Re: Async NSURLConnection + Concurrent NSOperation = Not possible under Mac OS X 10.6?
- Subject: Re: Async NSURLConnection + Concurrent NSOperation = Not possible under Mac OS X 10.6?
- From: Ken Thomases <email@hidden>
- Date: Sun, 30 Aug 2009 14:12:31 -0500
On Aug 30, 2009, at 1:47 PM, Adam R. Maxwell wrote:
On Aug 30, 2009, at 10:18 AM, Ken Thomases wrote:
On Aug 30, 2009, at 10:29 AM, Steven Degutis wrote:
I either would need to use NSURLConnection in a stand-alone class,
or use it
synchronously inside a non-concurrent NSOperation subclass.
(Please correct
me if I'm wrong!)
As Adam Maxwell said, you can use a non-concurrent operation which
uses the asynchronous NSURLConnection APIs and runs the run loop
itself. Handling cancel may require that you send a message from
whatever thread invoked -cancel to the thread on which your
operation is running, which may be non-trivial.
What messaging between threads is required? My suggestion is to
periodically check [self isCancelled] and run the runloop with a
timeout, and bail out if that's true. You have to do this anyway in
order to support cancellation, since it doesn't stop anything on its
own.
Well, that's polling and is generally discouraged.

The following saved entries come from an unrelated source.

Theorem users_sampled_without_repetition w :
  to_int (of_int 500 * dec 8 1)%num = 400 ->
  wp (main E) (fun _ w' => users_sampled (db w')) w.
Proof.
  intros H400.
  assert (Hfit : sample_fits (F:=F)) by (unfold sample_fits; rewrite H400; lia).
  in_detail Hfit. rewrite H400 in Hus. destruct Hus as (Hlen & Hids & Hrows).
  unfold users_sampled. tables. split; [exact Hlen|]. split; [exact Hids|]. split.
  - assert (Hnames : map u_username us
                     = map (fun c => ("user" ++ str_Z c)%string) (map u_customer_id us)).
    { rewrite map_map. apply map_ext_in. intros u Hu.
      rewrite Forall_forall in Hrows. destruct (Hrows u Hu) as [_ [Hname _]]. exact Hname. }
    rewrite Hnames. apply NoDup_map_injective; [|exact Hids].
    intros x y Hxy. injection Hxy as Hxy. apply str_Z_inj. exact Hxy.
  - eapply Forall_impl; [|exact Hrows]. intros u [Hid [Hname _]]. auto.
Qed.

(** The user row of customer 250 has 47 failed logins and is inactive;
    every other user row is active with at most 3 failed logins. *)
Definition user_flags (s : store F) : Prop :=
  Forall (fun u => if u_customer_id u =? 250
                   then u_failed_login_attempts u = 47 /\ u_is_active u = false
                   else 0 <= u_failed_login_attempts u <= 3 /\ u_is_active u = true)
         (users s).

Theorem compromised_user_is_customer_250 w :
  sample_fits -> wp (main E) (fun _ w' => user_flags (db w')) w.
Proof.
  intros Hfit. in_detail Hfit. destruct Hus as (_ & _ & Hrows).
  unfold user_flags. tables. eapply Forall_impl; [|exact Hrows].
  intros u [_ (_ & _ & Hflags)]. exact Hflags.
Qed.

(** *** Accounts *)

(** Between 500 and 2000 accounts, with pairwise distinct account numbers,
    each at one of the five banks and in USD. *)
Definition accounts_keyed (s : store F) : Prop :=
  (500 <= List.length (accounts s) <= 2000)%nat
  /\ NoDup (map (@a_account_number F) (accounts s))
  /\ Forall (fun a => 1 <= a_bank_id a <= 5 /\ a_currency a = "USD"%string) (accounts s).

Theorem account_numbers_are_unique w :
  sample_fits -> wp (main E) (fun _ w' => accounts_keyed (db w')) w.
Proof.
  intros Hfit. in_detail Hfit.
  assert (Hlen_cs : List.length cs = 500%nat).
  { rewrite <- (Forall2_length Hcs), range_length. reflexivity. }
  unfold accounts_keyed. tables. split; [|split].
  - pose proof (blocks_length Hblocks) as Hb.
    rewrite enumerate_length, row_ids_length, Hlen_cs in Hb. lia.
  - eapply account_numbers_NoDup. exact Hblocks.
  - eapply Forall_impl; [|apply (blocks_post Hblocks)].
    intros a (_ & Hbank & Hcur). split; [|exact Hcur].
    apply row_ids_In in Hbank. exact Hbank.
Qed.

(** Rate and overdraft by account type. *)
Definition account_products (s : store F) : Prop :=
  Forall (fun a =>
            match a_account_type a with
            | CHECKING => a_interest_rate a = of_int 0
                          /\ In (a_overdraft_limit a) [0; 500; 1000]
            | SAVINGS => uniform_value (dec 1 2) (dec 5 2) (a_interest_rate a)
                         /\ a_overdraft_limit a = 0
            | MONEY_MARKET => uniform_value (dec 2 2) (dec 6 2) (a_interest_rate a)
                              /\ a_overdraft_limit a = 0
            | CD => uniform_value (dec 3 2) (dec 7 2) (a_interest_rate a)
                    /\ a_overdraft_limit a = 0
            end)
         (accounts s).

Theorem only_checking_has_overdraft w :
  sample_fits -> wp (main E) (fun _ w' => account_products (db w')) w.
Proof.
  intros Hfit. in_detail Hfit. unfold account_products. tables.
  eapply blocks_rows; [|exact Hblocks].
  intros i customer_id j a _ (_ & _ & _ & _ & Hprod). exact Hprod.
Qed.





(** *** Transactions *)

(** 5000 rows, of which the 51 of the window 2000..2050 are flagged. *)
Definition flagged_rows (s : store F) : Prop :=
  List.length (transactions s) = 5000%nat
  /\ List.length (filter (@t_is_flagged F) (transactions s)) = 51%nat.

Theorem exactly_51_flagged_transactions w :
  sample_fits -> wp (main E) (fun _ w' => flagged_rows (db w')) w.
Proof.
  intros Hfit. in_detail Hfit. unfold flagged_rows. tables. split.
  - rewrite <- (Forall2_length Hts). apply range_length.
  - rewrite (@Forall2_filter_length _ _
               (fun i => ((2000 <=? i) && (i <=? 2050))%bool) (@t_is_flagged F)
               (range 5000) ts).
    + vm_compute. reflexivity.
    + eapply Forall2_weaken; [|exact Hts]. intros i t _ (_ & Hin & Hout & _).
      destruct (Z.leb_spec 2000 i); destruct (Z.leb_spec i 2050); simpl;
        first [ apply Hout; lia | apply Hin; lia ].
Qed.

(** When the clock prints every date in the same number of characters,
    the reference numbers of a run are pairwise distinct. *)
Definition references_distinct (s : store F) : Prop :=
  NoDup (map (@t_reference_number F) (transactions s)).

Theorem reference_numbers_are_unique w :
  (forall k k', String.length (strftime_Ymd E (wall_clock E k))
                = String.length (strftime_Ymd E (wall_clock E k'))) ->
  sample_fits ->
  wp (main E) (fun _ w' => references_distinct (db w')) w.
Proof.
  intros Hwidth Hfit. in_detail Hfit. unfold references_distinct. tables.
  eapply NoDup_column; [exact Hts | apply range_NoDup |].
  intros i i' t t' Hi Hi' (_ & _ & _ & [k Hk]) (_ & _ & _ & [k' Hk']) Heq.
  rewrite Hk, Hk' in Heq. injection Heq as Heq.
  apply append_inj_length in Heq; [|apply Hwidth].
  apply range_In in Hi, Hi'. apply pad6_inj; [lia | lia | tauto].
Qed.

(** *** Loans *)

(** 200 loans, of pairwise distinct customers of the table, each at one
    of the five banks. *)
Definition loans_keyed (s : store F) : Prop :=
  List.length (loans s) = 200%nat
  /\ NoDup (map (@l_customer_id F) (loans s))
  /\ Forall (fun l => 1 <= l_customer_id l <= 500 /\ 1 <= l_bank_id l <= 5) (loans s).

Lemma scores_of_In (cs : list (customer F)) customer_id credit_score annual_income :
  In (customer_id, credit_score, annual_income) (scores_of cs) ->
  1 <= customer_id <= Z.of_nat (List.length cs)
  /\ exists c, nth_error cs (Z.to_nat (customer_id - 1)) = Some c
               /\ credit_score = c_credit_score c
               /\ annual_income = c_annual_income c.
Proof.
  unfold scores_of. intros Hin. apply in_map_iff in Hin.
  destruct Hin as [[k c] [Heq Hin]]. simpl in Heq. inversion Heq; subst.
  pose proof (keyed_In _ _ _ Hin) as [H1 Hn]. split.
  - split; [exact H1|].
    assert (Hlt : (Z.to_nat (customer_id - 1) < List.length cs)%nat)
      by (apply nth_error_Some; congruence).
    lia.
  - exists c. auto.
Qed.

Theorem one_loan_per_sampled_customer w :
  sample_fits -> wp (main E) (fun _ w' => loans_keyed (db w')) w.
Proof.
  intros Hfit. in_detail Hfit.
  assert (Hlen_cs : List.length cs = 500%nat).
  { rewrite <- (Forall2_length Hcs), range_length. reflexivity. }
  unfold loans_keyed. tables. split; [exact Hls_len|]. split.
  - rewrite (@Forall2_map_eq _ _ _ (fun c : Z * Z * F => fst (fst c))
               (@l_customer_id F) chosen ls); [exact Hnd|].
    eapply Forall2_weaken; [|exact Hls].
    intros [[cid score] income] l _ [_ Hmore]. destruct Hmore as [Hid _]. exact Hid.
  - apply Forall_forall. intros l Hl.
    apply In_nth_error in Hl. destruct Hl as [n Hn].
    destruct (Forall2_nth_error_r _ Hls Hn) as [[[cid score] income] [Hc [_ Hmore]]].
    destruct Hmore as (Hid & Hbank & _).
    apply nth_error_In, Hchosen, scores_of_In in Hc. destruct Hc as [Hrange _].
    rewrite Hlen_cs in Hrange. split; [rewrite Hid; exact Hrange|].
    apply row_ids_In in Hbank. exact Hbank.
Qed.

(** The loan type follows the credit score of the borrower: a MORTGAGE
    needs 750, an AUTO loan 650; the base of the rate is 0.03 from 750, 0.05
    from 650 and 0.08 below. *)
Definition loans_by_score (s : store F) : Prop :=
  Forall (fun l =>
            exists c extra,
              nth_error (customers s) (Z.to_nat (l_customer_id l - 1)) = Some c
              /\ (l_loan_type l = MORTGAGE -> 750 <= c_credit_score c)
              /\ (l_loan_type l = AUTO -> 650 <= c_credit_score c)
              /\ l_interest_rate l
                 = ((if (750 <=? c_credit_score c)%Z then dec 3 2
                     else if (650 <=? c_credit_score c)%Z then dec 5 2 else dec 8 2)
                    + extra)%num)
         (loans s).

Theorem loan_type_follows_credit_score w :
  sample_fits -> wp (main E) (fun _ w' => loans_by_score (db w')) w.
Proof.
  intros Hfit. in_detail Hfit. unfold loans_by_score. tables.
  apply Forall_forall. intros l Hl.
  apply In_nth_error in Hl. destruct Hl as [n Hn].
  destruct (Forall2_nth_error_r _ Hls Hn) as [[[cid score] income] [Hc [_ Hmore]]].
  destruct Hmore as (Hid & _ & _ & (base & extra & Hrate & Hbase & Htype) & _).
  apply nth_error_In, Hchosen, scores_of_In in Hc.
  destruct Hc as [_ (c & Hnth & -> & _)].
  exists c, extra. rewrite Hid. split; [exact Hnth|]. split; [|split].
  - intros Ht. rewrite Ht in Htype. tauto.
  - intros Ht. rewrite Ht in Htype. tauto.
  - rewrite Hrate, Hbase. reflexivity.
Qed.

(** Term, maturity and collateral by loan type. *)
Definition loan_terms (s : store F) : Prop :=
  Forall (fun l =>
            l_maturity_date l = l_origination_date l + l_term_months l * 30
            /\ match l_loan_type l with
               | MORTGAGE =>
                   In (l_term_months l) [180; 360]
                   /\ l_collateral_type l = Some REAL_ESTATE
                   /\ l_collateral_value l = Some (l_principal_amount l * dec 12 1)%num
               | AUTO =>
                   In (l_term_months l) [36; 48; 60; 72]
                   /\ l_collateral_type l = Some VEHICLE
                   /\ l_collateral_value l = Some (l_principal_amount l * dec 12 1)%num
               | PERSONAL =>
                   In (l_term_months l) [12; 24; 36; 48; 60]
                   /\ l_collateral_type l = None
                   /\ l_collateral_value l = None
               end)
         (loans s).

Theorem collateral_only_for_mortgage_and_auto w :
  sample_fits -> wp (main E) (fun _ w' => loan_terms (db w')) w.
Proof.
  intros Hfit. in_detail Hfit. unfold loan_terms. tables.
  apply Forall_forall. intros l Hl.
  apply In_nth_error in Hl. destruct Hl as [n Hn].
  destruct (Forall2_nth_error_r _ Hls Hn) as [[[cid score] income] [_ [_ Hmore]]].
  destruct Hmore as (_ & _ & Hmat & (base & extra & _ & _ & Htype) & _).
  split; [exact Hmat|].
  destruct (l_loan_type l); tauto.
Qed.

(** A loan of a customer other than 101, 102 and 103 has delinquency 0,
    15 or 30 and is ACTIVE, never DEFAULTED; a loan of one of these three has
    delinquency 30 to 90 and a remaining balance of 85% of the principal. *)
Definition loan_delinquency (s : store F) : Prop :=
  Forall (fun l =>
            if mem (l_customer_id l) [101; 102; 103]
            then 30 <= l_delinquency_days l <= 90
                 /\ l_remaining_balance l = (l_principal_amount l * dec 85 2)%num
            else In (l_delinquency_days l) [0; 15; 30] /\ l_status l = ACTIVE)
         (loans s).

Theorem only_cluster_ids_can_default w :
  sample_fits -> wp (main E) (fun _ w' => loan_delinquency (db w')) w.
Proof.
  intros Hfit. in_detail Hfit. unfold loan_delinquency. tables.
  apply Forall_forall. intros l Hl.
  apply In_nth_error in Hl. destruct Hl as [n Hn].
  destruct (Forall2_nth_error_r _ Hls Hn) as [[[cid score] income] [_ [Hpost Hmore]]].
  destruct Hpost as (_ & Hstatus & Hdays).
  destruct Hmore as (Hid & _ & _ & _ & Hrem).
  destruct (mem (l_customer_id l) [101; 102; 103]) eqn:Hm.
  - split; [exact Hdays|]. apply Hrem. rewrite <- Hid. exact Hm.
  - split; [exact Hdays|]. rewrite Hstatus.
    simpl in Hdays. destruct Hdays as [<-|[<-|[<-|[]]]]; reflexivity.
Qed.

(** *** Payments *)

(** Every payment belongs to a loan of the table and is one of its first
    36 monthly instalments, scheduled every 30 days from the origination
    date; no loan has more than 36 payments; no payment is linked to a
    transaction. *)
Definition payments_keyed (s : store F) : Prop :=
  Forall (fun p => exists l month,
            1 <= p_loan_id p
            /\ nth_error (loans s) (Z.to_nat (p_loan_id p - 1)) = Some l
            /\ 0 <= month < 36
            /\ p_scheduled_date p = l_origination_date l + month * 30
            /\ p_transaction_id p = None)
         (payments s)
  /\ forall k : Z,
       (List.length (filter (fun p => (p_loan_id p =? k)%Z) (payments s)) <= 36)%nat.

While you would have to check [self isCancelled] each time through the
run loop, if you treat cancellation as a message from one thread to
the other then you don't have to set a timeout. Processing the
message from the other thread will cause -[NSRunLoop
runMode:beforeDate:] to return, so you have the opportunity to check
then before looping back around and calling it again.
If you're relying on a timeout, you have a trade off. Either you
check frequently, making a thread waste resources when it should be
idle, or you check infrequently, meaning there's a significant delay
between when you cancel the operation and when it actually finishes.

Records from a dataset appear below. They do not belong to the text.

Lemma scan_games_drop (uname : string) (game : RawGame) (before after : list RawGame)
    (partidas : list WorkUnit) :
  selects uname game = false ->
  scan_games uname (before ++ game :: after) partidas
  = scan_games uname (before ++ after) partidas.
Proof.
  intros H. revert partidas.
  induction before as [| g l IH]; intros partidas; cbn [app].
  - now apply scan_games_skip.
  - cbn [scan_games]. destruct (max_partidas <=? length partidas)%nat; [reflexivity|].
    apply IH.
Qed.

Lemma selects_needs_both_sides (uname : string) (game : RawGame) :
  white game = None \/ black game = None -> selects uname game = false.
Proof.
  unfold selects. intros [H | H]; rewrite H; [reflexivity|].
  now destruct (white game).
Qed.

Lemma scan_games_selected (uname : string) (games : list RawGame) :
  forall partidas,
    Forall (selected uname) partidas ->
    Forall (selected uname) (scan_games uname games partidas).
Proof.
  induction games as [| g rest IH]; intros partidas H; cbn [scan_games]; [exact H|].
  destruct (max_partidas <=? length partidas)%nat; [exact H|].
  apply IH. destruct (selects uname g) eqn:E; [|exact H].
  apply Forall_app. split; [exact H|]. constructor; [exact E | constructor].
Qed.

Lemma scan_archives_selected (net : Archive) (uname : string) (archives : list string) :
  forall partidas,
    Forall (selected uname) partidas ->
    Forall (selected uname) (scan_archives net uname archives partidas).
Proof.
  induction archives as [| a rest IH]; intros partidas H; cbn [scan_archives]; [exact H|].
  pose proof (scan_games_selected uname (fetch_games_from_archive net a) partidas H) as H1.
  destruct (max_partidas <=? _)%nat; [exact H1 | now apply IH].
Qed.

(** C10: a record without a "white" or a "black" entry is passed over by
    the scan, whose result is the one it has without the record; no work
    unit of a request holds such a record. *)
Theorem record_without_side_is_skipped (uname : string) (game : RawGame) :
  white game = None \/ black game = None ->
  (forall before after partidas,
      scan_games uname (before ++ game :: after) partidas
      = scan_games uname (before ++ after) partidas)
  /\ (forall net u, In u (partidas_of net uname) -> fst (fst u) <> game).
Proof.
  intros H. apply (selects_needs_both_sides uname) in H. split.
  - intros before after partidas. now apply scan_games_drop.
  - intros net u Hin Heq.
    pose proof (scan_archives_selected net uname (rev (fetch_archives net uname)) []
                  (Forall_nil _)) as Hall.
    rewrite Forall_forall in Hall. specialize (Hall u Hin).
    unfold selected in Hall. rewrite Heq in Hall. congruence.
Qed.

Lemma record_without_side_is_skipped_witness :
  (white alice_alone = None \/ black alice_alone = None)
  /\ scan_games "Alice" ([alice_white] ++ alice_alone :: [alice_black]) []
     = scan_games "Alice" ([alice_white] ++ [alice_black]) []
  /\ partidas_of (one_period [alice_white; alice_alone; alice_black]) "Alice"
     = [(alice_white, "Alice", STOCKFISH_PATH); (alice_black, "Alice", STOCKFISH_PATH)].
Proof.
  split; [right; reflexivity|]. split.
  - apply (record_without_side_is_skipped "Alice" alice_alone); right; reflexivity.
  - reflexivity.
Defined.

This, in turn, delays when any dependent operations can start and when
the queue recognizes that it has a slot free to start any independent
operation that may have been queued. Also, if you have a GUI showing
the state of the download, there may be a worrisome delay between when
the user tried to cancel and when it actually stops.
Another approach to consider is to make a concurrent operation
which actually shunts its work to the main thread using -
performSelectorOnMainThread:... So, NSOperationQueue would invoke
-start on whichever thread it likes (you shouldn't rely on it being
or not being anything in particular). -start would perform a
selector on the main thread that creates the NSURLConnection and
starts the download. As a consequence, it will be tied to the main
thread's run loop. As data arrives, NSURLConnection will invoke
your delegate methods on the main thread, too, so they shouldn't
block or do long computations. (If you want to do long
computations with the result of the download, you should queue up a
separate operation for that once the download has completed.) Your
operation class will probably want to respond to -cancel by sending
-cancel to the NSURLConnection; this, too, must be shunted to the
main thread.
That would probably work pretty well, assuming that generating
isExecuting/isFinished KVO notifications on the main thread is okay.
Of course that's OK. The NSOperation[Queue] docs already say that you
have to cope with the KVO notifications being delivered on any thread.
"Because an operation may execute in any thread, any KVO notifications
associated with that operation may similarly occur in any thread."
On what thread would you expect delivery of the KVO notifications from
a non-current operation on the mainQueue, for example?